**WHAT YOU WILL DO**
After locating the line that contains "apply foldl_convert_one_fst." in the records below, write out exactly that line and each line after it through the one that contains "Lemma foldl_convert_pair_fst l", and nothing else.

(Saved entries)
(** * home.js: behaviours of the home page

    A shallow embedding of [Project/static/javascripts/home.js] and the
    properties of its event handlers.

    The script runs once, when the page is ready.  It looks a few elements
    up, attaches listeners to them, starts the DataTables widget (directly
    or after a GET of [/data]), and wires two cosmetic effects.  The
    embedding follows that shape:

    - the DOM is a heap of elements addressed by handles, so that two
      variables of the script may hold the same element;
    - a page is the DOM together with the listener table, the pending
      timers, a clock and the log of the calls that leave the page
      (alert, $.ajax, DataTable, preventDefault, dispatchEvent, observe);
    - every function literal of the script is a function on pages, and
      the closures it passes around are values of an inductive type that
      records the captured variables. *)

From Stdlib Require Import Floats.SpecFloat.
From stdpp Require Import base option numbers list strings gmap.

Local Open Scope string_scope.
Local Open Scope list_scope.

Set Warnings "-register-all".

(** ** JavaScript strings *)

Module JSString.
Lemma convert_one_data fk m log c :
  (convert_one fk data (m, log) c).1 =
  if truthy (rule_value fk data c)
  then <[papis_key_of fk c := rule_value fk data c]> m
  else m.
Proof.
  unfold convert_one, rule_value.
  destruct (action c) as [act|]; [destruct (act _) as [v|e]|];
    repeat case_match; simplify_eq/=; reflexivity.
Qed.

Lemma convert_one_log fk m log c :
  exists l, (convert_one fk data (m, log) c).2 = log ++ l.
Proof.
  unfold convert_one.
  destruct (action c) as [act|]; [destruct (act _) as [v|e]|];
    repeat case_match; simplify_eq/=;
    first [by exists [] ; rewrite app_nil_r | by eexists].
Qed.

Lemma foldl_convert_one_fst fk l m log1 log2 :
  (foldl (convert_one fk data) (m, log1) l).1
  = (foldl (convert_one fk data) (m, log2) l).1.
Proof.
  revert m log1 log2. induction l as [|c l IH]; intros m log1 log2; [reflexivity|].
  cbn [foldl].
  pose proof (convert_one_data fk m log1 c) as H1.
  pose proof (convert_one_data fk m log2 c) as H2.
  destruct (convert_one fk data (m, log1) c) as [m1 l1].
  destruct (convert_one fk data (m, log2) c) as [m2 l2].
  cbn in H1, H2. subst m1 m2. apply IH.
Qed.

Lemma foldl_convert_one_log fk l m log :
  exists l', (foldl (convert_one fk data) (m, log) l).2 = log ++ l'.
Proof.
  revert m log. induction l as [|c l IH]; intros m log; cbn [foldl].
  - exists []. by rewrite app_nil_r.
  - destruct (convert_one_log fk m log c) as [l1 Hl1].
    destruct (convert_one fk data (m, log) c) as [m1 log1]. cbn in Hl1. subst log1.
    destruct (IH m1 (log ++ l1)) as [l2 ->].
    exists (l1 ++ l2). by rewrite app_assoc.
Qed.

Lemma convert_pair_fst m log1 log2 p :
  (convert_pair data (m, log1) p).1 = (convert_pair data (m, log2) p).1.
Proof.
  unfold convert_pair. destruct (data !! foreign_key p); [|reflexivity].
  apply foldl_convert_one_fst.
Qed.

Lemma convert_pair_log m log p :
  exists l, (convert_pair data (m, log) p).2 = log ++ l.
Proof.
  unfold convert_pair. destruct (data !! foreign_key p).
  - apply foldl_convert_one_log.
  - exists []. by rewrite app_nil_r.
Qed.

Lemma foldl_convert_pair_fst l m log1 log2 :
  (foldl (convert_pair data) (m, log1) l).1
  = (foldl (convert_pair data) (m, log2) l).1.
Proof.
  revert m log1 log2. induction l as [|p l IH]; intros m log1 log2; [reflexivity|].
  cbn [foldl].
  pose proof (convert_pair_fst m log1 log2 p) as Hfst.
  destruct (convert_pair data (m, log1) p) as [m1 l1].
  destruct (convert_pair data (m, log2) p) as [m2 l2].
  cbn in Hfst. subst m2. apply IH.
Qed.

Lemma foldl_convert_pair_log l m log :
  exists l', (foldl (convert_pair data) (m, log) l).2 = log ++ l'.
Proof.
  revert m log. induction l as [|p l IH]; intros m log; cbn [foldl].
  - exists []. by rewrite app_nil_r.
  - destruct (convert_pair_log m log p) as [l1 Hl1].
    destruct (convert_pair data (m, log) p) as [m1 log1]. cbn in Hl1. subst log1.
    destruct (IH m1 (log ++ l1)) as [l2 ->].
    exists (l1 ++ l2). by rewrite app_assoc.
Qed.

(** A key that no rule writes stays absent. *)
Lemma foldl_convert_one_lookup_None fk l m log k :
  m !! k = None ->
  (forall c, c ∈ l -> papis_key_of fk c = k -> truthy (rule_value fk data c) = false) ->
  (foldl (convert_one fk data) (m, log) l).1 !! k = None.
Proof.
  revert m log. induction l as [|c l IH]; intros m log Hm Hl; [done|].
  cbn [foldl].
  pose proof (convert_one_data fk m log c) as Hone.
  destruct (convert_one fk data (m, log) c) as [m1 log1]. cbn in Hone. subst m1.
  apply IH; [|intros c' Hc'; apply Hl; by right].
  destruct (truthy (rule_value fk data c)) eqn:Htruthy; [|done].
  rewrite lookup_insert_ne; [done|].
  intros Hk. rewrite (Hl c) in Htruthy; [done | by left | done].
Qed.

**SOLVED PROBLEM**
  apply foldl_convert_one_fst.
Qed.

Lemma convert_pair_log m log p :
  exists l, (convert_pair data (m, log) p).2 = log ++ l.
Proof.
  unfold convert_pair. destruct (data !! foreign_key p).
  - apply foldl_convert_one_log.
  - exists []. by rewrite app_nil_r.
Qed.

Lemma foldl_convert_pair_fst l m log1 log2 :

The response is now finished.